Since Lieberman’s acquittal, a professional team headed by deputy attorney general for criminal affairs, Raz Nizri, has resumed the discussions on the bill. The team made some changes in the draft. It also considered determining that breach of trust cases will be tried in district courts. This option, however, has been struck down.

The professional team has completed its work, but the meetings in the attorney general’s office about the amendment were put off again and again. Justice Minister Tzipi Livni also seems in no hurry to advance the initiative.

In the past Mazuz said that former Justice Minister Yaakov Neeman had thwarted advancing the proposal.

“The existing situation is convenient for the government figures,” Mazuz said in an interview with Haaretz after Lieberman’s acquittal. “It makes it difficult for the prosecution and the courts to convict. If there are acquittals, the prosecution hesitates to serve indictments and them the judges find it easier to acquit in the next case. On the other hand, if the law is clear and succinct, they’d be in trouble.”

At the end of the month it will be 10 years since the central verdict interpreting the offense. It was handed down in the case against Shimon Sheves, the Prime Minister’s Office director-general during Yitzhak Rabin’s 1992-95 term. Sheves was convicted on two charges of breach of trust, for using his position to advance his friends’ business affairs.

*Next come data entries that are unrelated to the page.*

Lemma answer_of_walled res ctx p :
  canonical canon ctx -> res_walled res -> answer_walled ctx (answer_of res ctx p).
Proof.
  intros Hcan Hr. unfold answer_of.
  pose proof (accumulate_groups_walled (sp_user_groups p) _ res Hcan Hr) as Hu.
  destruct (accumulate_groups (sp_user_groups p) (ec_namespace ctx) res) as [ua ut], Hu as [Hut Hua]. simpl in *.
  pose proof (accumulate_groups_walled (sp_agent_groups p) _ res Hcan Hr) as Ha.
  destruct (accumulate_groups (sp_agent_groups p) (ec_namespace ctx) res) as [aa att], Ha as [Hat Haa]. simpl in *.
  assert (Hagent : exists ag tr, match sp_agent_groups p with
      | [] => (if sp_agent_owner_short_circuited p then OWNER_ACTIONS else Plain ∅, [])
      | _ => (Plain aa, att) end = (ag, tr) /\ Forall (trail_walled (ec_namespace ctx)) tr
        /\ forall x, x ∈ as_frozenset ag -> exists t, t ∈ tr /\ x ∈ t_contributed_actions t).
  { destruct (sp_agent_groups p); eexists _, _; split_and!; try reflexivity; try done.
    - destruct (sp_agent_owner_short_circuited p); simpl; set_solver.
    - simpl. intros x. subst. by rewrite elem_of_trails_actions. }
  destruct Hagent as (ag & tr & -> & Htr & Hag).
  assert (Hux : forall x, x ∈ ua -> exists t, t ∈ ut /\ x ∈ t_contributed_actions t)
    by (intros x; subst; by rewrite elem_of_trails_actions).
  unfold assemble_result, answer_walled.
  destruct (isSome (ec_user_id ctx) || isSome (ec_group_id ctx)), (isSome (ec_agent_id ctx)); simpl.
  - split; [by destruct (_ || _ && _); simpl; apply Forall_app|].
    intros x Hx. left. destruct (_ || _ && _); simpl in Hx; [set_solver|].
    assert (Hin : x ∈ ua) by (destruct ag; set_solver). destruct (Hux x Hin) as (t & Ht & Hxt).
    exists t. split; [|done]. simpl. set_solver.
  - rewrite app_nil_r. split; [done|]. auto.
  - rewrite app_nil_r. split; [done|]. destruct (sp_agent_owner_short_circuited p); [set_solver|auto].
  - rewrite app_nil_r. split; [done|]. destruct (sp_agent_owner_short_circuited p); [set_solver|auto].
Qed.
Lemma elem_of_bucket_violations held rt actions v :
  v ∈ bucket_violations held rt actions <-> ev_resource_type v = rt
    /\ match ev_action v with
       | None => rt = WILDCARD_RESOURCE_TYPE /\ (hp_actions_by_resource_type held !! WILDCARD_RESOURCE_TYPE) = None
       | Some a => a ∈ actions /\ ~ (a ∈ default ∅ (hp_actions_by_resource_type held !! rt))
                   /\ (rt = WILDCARD_RESOURCE_TYPE -> is_Some (hp_actions_by_resource_type held !! WILDCARD_RESOURCE_TYPE))
       end.
Proof.
  unfold bucket_violations. destruct v as [t [a|]]; cbn [ev_resource_type ev_action].
  all: destruct (hp_actions_by_resource_type held !! rt) as [ha|] eqn:Hh; simpl.
  - rewrite list_elem_of_fmap. setoid_rewrite elem_of_list_filter_bool. setoid_rewrite elem_of_sorted_str.
    setoid_rewrite negb_true_iff. setoid_rewrite bool_decide_eq_false. split.
    + intros (x & [= -> ->] & Hx & Hn). split_and!; [done..|]. intros ->. rewrite Hh. eauto.
    + intros (-> & Ha & Hn & _). eauto.
  - destruct (String.eqb_spec rt WILDCARD_RESOURCE_TYPE) as [->|Hw].
    + rewrite list_elem_of_singleton. split; [by intros [= ]|]. intros (_ & _ & _ & H). rewrite Hh in H. by destruct (H eq_refl).
    + rewrite list_elem_of_fmap. setoid_rewrite elem_of_sorted_str. split.
      * intros (x & [= -> ->] & Hx). split_and!; [done..|set_solver|done].
      * intros (-> & Ha & _). eauto.
  - rewrite list_elem_of_fmap. split; [by intros (? & [=] & _)|]. intros (_ & -> & Hn). congruence.
  - destruct (String.eqb_spec rt WILDCARD_RESOURCE_TYPE) as [->|Hw].
    + rewrite list_elem_of_singleton. split; [by intros [= ->]|]. by intros [-> _].
    + rewrite list_elem_of_fmap. split; [by intros (? & [=] & _)|]. by intros (_ & ? & _).
Qed.

Lemma elem_of_escalating permissions held v : v ∈ escalating_permissions permissions held <-> refused permissions held v.
Proof.
  unfold escalating_permissions, refused. rewrite list_elem_of_In, in_flat_map. setoid_rewrite <- list_elem_of_In.
  setoid_rewrite elem_of_sorted_str. setoid_rewrite elem_of_elements. setoid_rewrite elem_of_dom.
  setoid_rewrite elem_of_bucket_violations. split.
  - intros (rt & [actions Hp] & <- & H). rewrite Hp in H. simpl in H. eauto.
  - intros (actions & Hp & H). exists (ev_resource_type v). rewrite Hp. simpl. eauto.
Qed.

(** The check reports exactly the pairs outside the ceiling, each under its own type, a wildcard bucket
    whole unless the ceiling has one, and passes exactly when there is none; a refusal carries every
    violation and the trails that show what the caller holds. *)
Theorem escalation_reported_exactly permissions held :
  (forall v, v ∈ escalating_permissions permissions held <-> refused permissions held v)
  /\ (enforce_within_held_permissions permissions held = Ok tt <-> forall v, ~ refused permissions held v)
  /\ (forall e, enforce_within_held_permissions permissions held = Err e ->
        pe_violations e = escalating_permissions permissions held /\ pe_violations e <> [] /\ pe_trails e = hp_trails held).
Proof.
  split_and!; [apply elem_of_escalating| |].
  - unfold enforce_within_held_permissions. setoid_rewrite <- elem_of_escalating.
    destruct (escalating_permissions permissions held) as [|v l]; [set_solver|]. split; [done|].
    intros H. destruct (H v). set_solver.
  - unfold enforce_within_held_permissions. intros e. destruct (escalating_permissions permissions held); [done|]. by intros [= <-].
Qed.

Even after the verdict had been given, the offense still lent itself to too much interpretation and remained in the gray area. In the verdict acquitting Lieberman the judges addressed the vagueness of the offense’s terminology.

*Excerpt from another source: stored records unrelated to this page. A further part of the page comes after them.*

(** One call; a check says whether it admitted the request. *)
Definition step_op (op : breaker_op) (b : CircuitBreaker) : list bool * CircuitBreaker :=
  match op with
  | OpCheck t0 t1 t2 => let '(r, b') := check t0 t1 t2 b in ([match r with Ok _ => true | Err _ => false end], b')
  | OpSuccess t => ([], record_success t b)
  | OpFailure t => ([], record_failure t b)
  | OpAnswered t => ([], record_probe_answered t b)
  | OpRelease => ([], release_probe b)
  | OpReset t => ([], reset t b)
  end.

(** The verdicts of the checks of a run, and the breaker it ends in. *)
Fixpoint run (ops : list breaker_op) (b : CircuitBreaker) : list bool * CircuitBreaker :=
  match ops with
  | [] => ([], b)
  | op :: rest =>
      let '(v, b1) := step_op op b in
      let '(vs, b2) := run rest b1 in
      ((v ++ vs)%list, b2)
  end.

Lemma run_app ops1 ops2 b :
  run (ops1 ++ ops2) b = (((run ops1 b).1 ++ (run ops2 (run ops1 b).2).1)%list, (run ops2 (run ops1 b).2).2).
Proof.
  revert b. induction ops1 as [|op ops1 IH]; intros b; simpl; [by destruct (run ops2 b)|].
  destruct (step_op op b) as [v b1]. rewrite IH. destruct (run ops1 b1) as [vs b2]. simpl. by rewrite <- app_assoc.
Qed.

(** The failures that trip a breaker: at least one. *)
Definition trip_at (b : CircuitBreaker) : Z := Z.max 1 (cb_failure_threshold b).

Record breaker_wf (b : CircuitBreaker) : Prop := {
  bw_probe_timeout : 0 < cb_probe_timeout b;
  bw_count : 0 <= cb_failure_count b;
  bw_probe : cb_probe_in_flight b = true -> cb_state b = HALF_OPEN;
  bw_closed : cb_state b = CLOSED -> cb_failure_count b < trip_at b;
  bw_tripped : cb_state b <> CLOSED -> 1 <= cb_failure_count b;
}.

(** Unfolds one call on a breaker whose state is known, and splits every test. *)
Ltac breaker_step :=
  unfold check, record_success, record_failure, record_probe_answered, release_probe, reset,
    close_after_probe, trip_at in *; simpl in *;
  repeat (case_match; simplify_eq/=);
  repeat match goal with
    | H : (_ && _) = true |- _ => apply andb_true_iff in H as [? ?]
    | H : (_ <=? _) = true |- _ => apply Z.leb_le in H
    | H : (_ <=? _) = false |- _ => apply Z.leb_gt in H
    | H : (_ <? _) = true |- _ => apply Z.ltb_lt in H
    | H : (_ <? _) = false |- _ => apply Z.ltb_ge in H
    end.

Lemma step_op_wf op b : breaker_wf b -> breaker_wf (step_op op b).2.
Proof.
  intros [H1 H2 H3 H4 H5]. destruct b as [pn cs mn ft rt pt st fc lf la pf ps]. simpl in *.
  destruct op, st; simpl in *; breaker_step; split; unfold trip_at; simpl in *; try done; try lia; try (by intros; auto);
    try (by specialize (H4 eq_refl); lia); try (by specialize (H5 ltac:(done)); lia);
    try (by intros Hp; specialize (H3 Hp)).
Qed.

Lemma run_wf ops b : breaker_wf b -> breaker_wf (run ops b).2.
Proof.
  revert b. induction ops as [|op ops IH]; intros b Hb; simpl; [done|].
  pose proof (step_op_wf op b Hb) as Hs. destruct (step_op op b) as [v b1]. simpl in *.
  specialize (IH b1 Hs). by destruct (run ops b1).
Qed.

Lemma init_wf pn ft rt pt cs mn t b : CircuitBreaker_init pn ft rt pt cs mn t = Ok b -> breaker_wf b.
Proof.
  unfold CircuitBreaker_init. destruct (Z.leb_spec pt 0); simpl; [done|]. intros [= <-].
  split; unfold trip_at; simpl; try done; lia.
Qed.

(** Every breaker the constructor builds stays consistent through any sequence of calls: a probe
    is out only in HALF_OPEN, a CLOSED breaker is below its threshold, a tripped one has failed. *)
Theorem breaker_stays_wf pn ft rt pt cs mn t b ops :
  CircuitBreaker_init pn ft rt pt cs mn t = Ok b -> breaker_wf (run ops b).2.
Proof. intros H. by eapply run_wf, init_wf. Qed.

(** *** Tripping *)

Definition is_failure (op : breaker_op) : bool := match op with OpFailure _ => true | _ => false end.
(** The calls that clear a CLOSED breaker's count. *)
Definition clears (op : breaker_op) : bool := match op with OpSuccess _ | OpReset _ => true | _ => false end.
Definition failures (ops : list breaker_op) : Z := Z.of_nat (length (List.filter is_failure ops)).

(** A CLOSED breaker below its threshold, with [n] failures counted. *)
Definition closed_at (n : Z) (b : CircuitBreaker) : Prop := cb_state b = CLOSED /\ cb_failure_count b = n.

Lemma step_closed op b n :
  clears op = false -> closed_at n b -> 0 <= n -> n + failures [op] < trip_at b ->
  closed_at (n + failures [op]) (step_op op b).2 /\ Forall (eq true) (step_op op b).1
  /\ trip_at (step_op op b).2 = trip_at b.
Proof.
  intros Hc [Hs Hn] H0 Hlt. destruct b as [pn cs mn ft rt pt st fc lf la pf ps]. simpl in *. subst.
  unfold failures in *. destruct op; simpl in *; try done; unfold closed_at; breaker_step;
    (split_and!; [done|lia|by repeat constructor|done]) || lia.
Qed.

Lemma run_closed ops b n :
  forallb (fun op => negb (clears op)) ops = true -> closed_at n b -> 0 <= n -> n + failures ops < trip_at b ->
  closed_at (n + failures ops) (run ops b).2 /\ Forall (eq true) (run ops b).1 /\ trip_at (run ops b).2 = trip_at b.
Proof.
  revert b n. induction ops as [|op ops IH]; intros b n; simpl.
  { intros _ Hb _ _. unfold failures. simpl. rewrite Z.add_0_r. by repeat split; try apply Hb. }
  intros [Hc%negb_true_iff Hops]%andb_true_iff Hb H0 Hlt.
  assert (Hf : failures (op :: ops) = failures [op] + failures ops).
  { unfold failures. simpl. destruct (is_failure op); simpl; lia. }
  assert (0 <= failures [op] /\ 0 <= failures ops) by (unfold failures; lia).
  destruct (step_closed op b n Hc Hb H0) as (H1 & H2 & H3); [lia|].
  destruct (step_op op b) as [v b1]. simpl in *. destruct (IH b1 (n + failures [op]) Hops H1) as (H4 & H5 & H6); [lia..|].
  destruct (run ops b1) as [vs b2]. simpl in *. rewrite Hf, Z.add_assoc. split_and!; [done|by apply Forall_app|congruence].
Qed.

(** A breaker trips on the failure that reaches its threshold and on no earlier one, counting only
    failures since the last success or reset: below it every request is admitted and the state is
    CLOSED whatever else is reported, and the failure that reaches it opens the breaker with its own
    time as the start of the recovery window. *)
Theorem trips_at_threshold ops b n t :
  forallb (fun op => negb (clears op)) ops = true -> closed_at n b -> 0 <= n ->
  (n + failures ops < trip_at b ->
     cb_state (run ops b).2 = CLOSED /\ Forall (eq true) (run ops b).1)
  /\ (n + failures ops + 1 = trip_at b ->
     let b' := (run (ops ++ [OpFailure t]) b).2 in
     cb_state b' = OPEN /\ cb_failure_count b' = trip_at b /\ cb_last_failure_time b' = t).
Proof.
  intros Hops Hb H0. split.
  - intros Hlt. destruct (run_closed ops b n Hops Hb H0 Hlt) as ([H1 _] & H2 & _). done.
  - intros He. destruct (run_closed ops b n Hops Hb H0 ltac:(lia)) as ([H1 H2] & _ & H3). rewrite run_app.
    destruct (run ops b) as [vs b1]. simpl in *. unfold record_failure. simpl. rewrite H1.
    unfold trip_at in *. destruct (Z.leb_spec (cb_failure_threshold b1) (cb_failure_count b1 + 1)); simpl; [|lia].
    split_and!; [done|lia|done].
Qed.

(** *** The recovery window *)

(** A call that falls inside the recovery window and reports no failure or reset. *)
Definition in_window (b : CircuitBreaker) (op : breaker_op) : bool :=
  match op with
  | OpCheck _ t1 _ => t1 <? cb_last_failure_time b + cb_recovery_timeout b
  | OpSuccess _ | OpAnswered _ | OpRelease => true
  | OpFailure _ | OpReset _ => false
  end.

Definition same_window (b b' : CircuitBreaker) : Prop :=
  cb_state b' = OPEN /\ cb_last_failure_time b' = cb_last_failure_time b
  /\ cb_recovery_timeout b' = cb_recovery_timeout b.

Lemma step_in_window op b :
  cb_state b = OPEN -> in_window b op = true -> same_window b (step_op op b).2 /\ Forall (eq false) (step_op op b).1.
Proof.
  intros Hs Hw. destruct b as [pn cs mn ft rt pt st fc lf la pf ps]. simpl in *. subst.
  destruct op; simpl in *; try done; unfold same_window; breaker_step; try lia; by repeat constructor.
Qed.

Lemma run_in_window ops b :
  cb_state b = OPEN -> forallb (in_window b) ops = true -> same_window b (run ops b).2 /\ Forall (eq false) (run ops b).1.
Proof.
  revert b. induction ops as [|op ops IH]; intros b Hs; simpl; [by repeat split|].
  intros [Ho Hops]%andb_true_iff. destruct (step_in_window op b Hs Ho) as [(H1 & H2 & H3) Hv].
  destruct (step_op op b) as [v b1]. simpl in *. destruct (IH b1 H1) as [(H4 & H5 & H6) Hvs].
  { apply forallb_forall. intros op' Hin. apply (proj1 (forallb_forall _ _) Hops) in Hin.
    destruct op'; simpl in *; by rewrite ?H2, ?H3. }
  destruct (run ops b1) as [vs b2]. simpl in *. split; [|by apply Forall_app]. split_and!; congruence.
Qed.

(** An OPEN breaker refuses every request of its recovery window, whatever successes, answers and
    releases arrive, and the first request after it is the probe: admitted, the breaker HALF_OPEN,
    the probe's start its own reading. A refusal says how much of the window is left. *)
Theorem open_window_exact ops b t0 t1 t2 :
  cb_state b = OPEN -> forallb (in_window b) ops = true ->
  let b' := (run ops b).2 in
  let close := cb_last_failure_time b + cb_recovery_timeout b in
  Forall (eq false) (run ops b).1
  /\ (t1 < close -> exists e, check t0 t1 t2 b' = (Err e, with_activity t0 b') /\ coe_remaining e = close - t1)
  /\ (close <= t1 -> exists b'', check t0 t1 t2 b' = (Ok tt, b'') /\ cb_state b'' = HALF_OPEN
       /\ cb_probe_in_flight b'' = true /\ cb_probe_started_at b'' = t2).
Proof.
  intros Hs Hops b' close. destruct (run_in_window ops b Hs Hops) as [(H1 & H2 & H3) Hv]. split; [done|].
  fold b' in H1, H2, H3. unfold check. cbn [with_activity cb_state]. rewrite H1.
  cbn [with_activity cb_last_failure_time cb_recovery_timeout]. rewrite H2, H3. subst close. split; intros Ht.
  - destruct (Z.leb_spec (cb_recovery_timeout b) (t1 - cb_last_failure_time b)); [lia|].
    eexists. split; [reflexivity|]. simpl. lia.
  - destruct (Z.leb_spec (cb_recovery_timeout b) (t1 - cb_last_failure_time b)); [|lia]. by eexists.
Qed.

They said that the Supreme Court wanted to set clear borders for the breach of trust offense, but the borders “are still not clear enough and in any case we believe the defendant’s acts, as proved, do not fall within them. In this situation there is no clear guidance for a public official, the police, the prosecution and the courts what the criminal prohibition is. This state of affairs infringes on the principles of legality and the effectiveness of the struggle against corruption,” they wrote.

The Justice Ministry said the draft has been completed and a discussion is expected with the attorney general on how to advance the proposal.